**Aim of the task:**
Lines from the line with "depend on how" to the line with "change (fun items_frame nbrs =>" in the entries below, and only those, must be output exactly, with both ends included.

**The data:**
(** C2 at a concrete input.  In feedback-weighted mode no query vector is
    computed.  On an instance built by the constructor the call raises on
    [self.metadata]; with that attribute bound by hand it raises at the
    [assert False] of line 370.  The weight column the branch computes
    before stopping does follow the rule of the claim (1 for a liked item, 0
    for a disliked one, the sentiment score otherwise), but it is only
    printed. *)
Lemma feedback_mode_yields_no_vector :
  outcome (generate_recommendations (toy_sklearn true)
             (improved_scenario true None "default" true) 1 None)
  = Raise (AttributeError "metadata")
  /\ outcome (generate_recommendations (toy_sklearn true)
                (with_metadata [(0, Some (3#4)%Q)] (improved_scenario true None "default" true))
                1 None)
     = Raise (AssertionError 370)
  /\ feedback_weights [0; 1; 2] [Some (3#4); Some (1#4); Some (1#2)]%Q
                      (Some ([true; false], [0; 1]))
     = [Some (1#1); Some (0#1); Some (1#2)]%Q.
Proof. repeat split; vm_compute; reflexivity. Qed.

(** ** The sparse flag together with a reduction *)

Section SparseReduction.

Variable sk : Sklearn.
Variable self : Recommender.
Variable d : matrix -> nat + matrix.

Hypothesis Hred : dim_red self = Some d.
Hypothesis Htfidf : forall mode, storage_blind (tfidf_fit_transform sk mode).
Hypothesis Hd : storage_free d.

Lemma feature_arrays_agree :
  same_values (feature_array self) (feature_array (with_sparse false self)).
Proof. split; reflexivity. Qed.

Lemma improved_pipeline_dense :
  improved_pipeline sk (with_sparse false self) = improved_pipeline sk self.
Proof.
  unfold improved_pipeline. simpl tfidf. simpl dim_red. simpl normalize.
  rewrite Hred.
  pose proof feature_arrays_agree as Hv.
  destruct (tfidf self) as [mode |]; simpl.
  - pose proof (Htfidf mode _ _ Hv) as Hm.
    destruct (tfidf_fit_transform sk mode (feature_array self)) as [c | a];
      destruct (tfidf_fit_transform sk mode (feature_array (with_sparse false self)))
        as [c' | b]; simpl; try contradiction.
    + now subst.
    + now rewrite (Hd _ _ Hm).
  - now rewrite (Hd _ _ Hv).
Qed.

Lemma fit_and_recommend_dense amount read_max w w' X body :
  let t := fit_and_recommend sk self amount read_max w X Dense body in
  let t' := fit_and_recommend sk (with_sparse false self) amount read_max w' X Dense body in
  result_table t = result_table t' /\ recommendation_list t = recommendation_list t'
  /\ warnings t = w /\ warnings t' = w'.
Proof.
  unfold fit_and_recommend. simpl train.
  destruct (select_users (train self) read_max) as [df b].
  destruct (fit sk amount X) as [nbrs | e |]; simpl; auto.
  destruct (for_rows _ (records df) []) as [appended looped].
  unfold result_table. simpl.
  destruct looped as [[] | e |]; simpl; auto.
  destruct (setitem df "recommendations" appended); simpl; auto.
Qed.

End SparseReduction.

(** C8 (as the code has it).  With [sparse=True] and a reduction selected,
    an improved recommender goes through the same steps as with
    [sparse=False]: provided the tf-idf transform and the reduction do not
    depend on how their input is stored, both calls end alike, with the same
    recommendation table or the same exception, and append the same lists.
    The only difference is the RuntimeWarning, emitted once the matrix is
    prepared; the item frame is dense in both.  The conflict adds no failure
    of its own; the call can still fail for the reasons a dense call
    fails. *)
Theorem sparse_with_reduction_falls_back sk self d amount read_max :
  class_of self = ImprovedRecommender ->
  sparse self = true ->
  dim_red self = Some d ->
  (forall mode, storage_blind (tfidf_fit_transform sk mode)) ->
  storage_free d ->
  let t := generate_recommendations sk self amount read_max in
  let t' := generate_recommendations sk (with_sparse false self) amount read_max in
  result_table t = result_table t'
  /\ recommendation_list t = recommendation_list t'
  /\ warnings t' = []
  /\ (forall X, improved_pipeline sk self = Ok X -> warnings t = [RuntimeWarning])
  /\ improved_frame_storage self = Dense.
Proof.
  intros Hclass Hsparse Hred Htfidf Hd. cbv zeta.
  unfold generate_recommendations. simpl class_of. rewrite Hclass.
  unfold improved_generate.
  rewrite (improved_pipeline_dense sk self d Hred Htfidf Hd).
  assert (Hst : improved_frame_storage self = Dense)
    by (unfold improved_frame_storage; now rewrite Hred).
  assert (Hst' : improved_frame_storage (with_sparse false self) = Dense)
    by (unfold improved_frame_storage; simpl; now rewrite Hred).
  assert (Hw : conflict_warning self = [RuntimeWarning])
    by (unfold conflict_warning; now rewrite Hred, Hsparse).
  assert (Hw' : conflict_warning (with_sparse false self) = [])
    by (unfold conflict_warning; simpl; now rewrite Hred).
  rewrite Hst, Hst', Hw, Hw'.
  destruct (improved_pipeline sk self) as [X | e |]; simpl.
  - destruct (fit_and_recommend_dense sk self amount read_max
                [RuntimeWarning] [] X
                (fun items_frame nbrs => improved_row sk self items_frame nbrs amount))
      as (H1 & H2 & H3 & H4).
    change (fun items_frame nbrs =>
              improved_row sk (with_sparse false self) items_frame nbrs amount)
      with (fun items_frame nbrs => improved_row sk self items_frame nbrs amount).
    repeat split; try assumption. intros _ _. assumption.
  - repeat split. intros X H. discriminate.
  - repeat split. intros X H. discriminate.
Qed.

**Your solution:**
    depend on how their input is stored, both calls end alike, with the same
    recommendation table or the same exception, and append the same lists.
    The only difference is the RuntimeWarning, emitted once the matrix is
    prepared; the item frame is dense in both.  The conflict adds no failure
    of its own; the call can still fail for the reasons a dense call
    fails. *)
Theorem sparse_with_reduction_falls_back sk self d amount read_max :
  class_of self = ImprovedRecommender ->
  sparse self = true ->
  dim_red self = Some d ->
  (forall mode, storage_blind (tfidf_fit_transform sk mode)) ->
  storage_free d ->
  let t := generate_recommendations sk self amount read_max in
  let t' := generate_recommendations sk (with_sparse false self) amount read_max in
  result_table t = result_table t'
  /\ recommendation_list t = recommendation_list t'
  /\ warnings t' = []
  /\ (forall X, improved_pipeline sk self = Ok X -> warnings t = [RuntimeWarning])
  /\ improved_frame_storage self = Dense.
Proof.
  intros Hclass Hsparse Hred Htfidf Hd. cbv zeta.
  unfold generate_recommendations. simpl class_of. rewrite Hclass.
  unfold improved_generate.
  rewrite (improved_pipeline_dense sk self d Hred Htfidf Hd).
  assert (Hst : improved_frame_storage self = Dense)
    by (unfold improved_frame_storage; now rewrite Hred).
  assert (Hst' : improved_frame_storage (with_sparse false self) = Dense)
    by (unfold improved_frame_storage; simpl; now rewrite Hred).
  assert (Hw : conflict_warning self = [RuntimeWarning])
    by (unfold conflict_warning; now rewrite Hred, Hsparse).
  assert (Hw' : conflict_warning (with_sparse false self) = [])
    by (unfold conflict_warning; simpl; now rewrite Hred).
  rewrite Hst, Hst', Hw, Hw'.
  destruct (improved_pipeline sk self) as [X | e |]; simpl.
  - destruct (fit_and_recommend_dense sk self amount read_max
                [RuntimeWarning] [] X
                (fun items_frame nbrs => improved_row sk self items_frame nbrs amount))
      as (H1 & H2 & H3 & H4).
    change (fun items_frame nbrs =>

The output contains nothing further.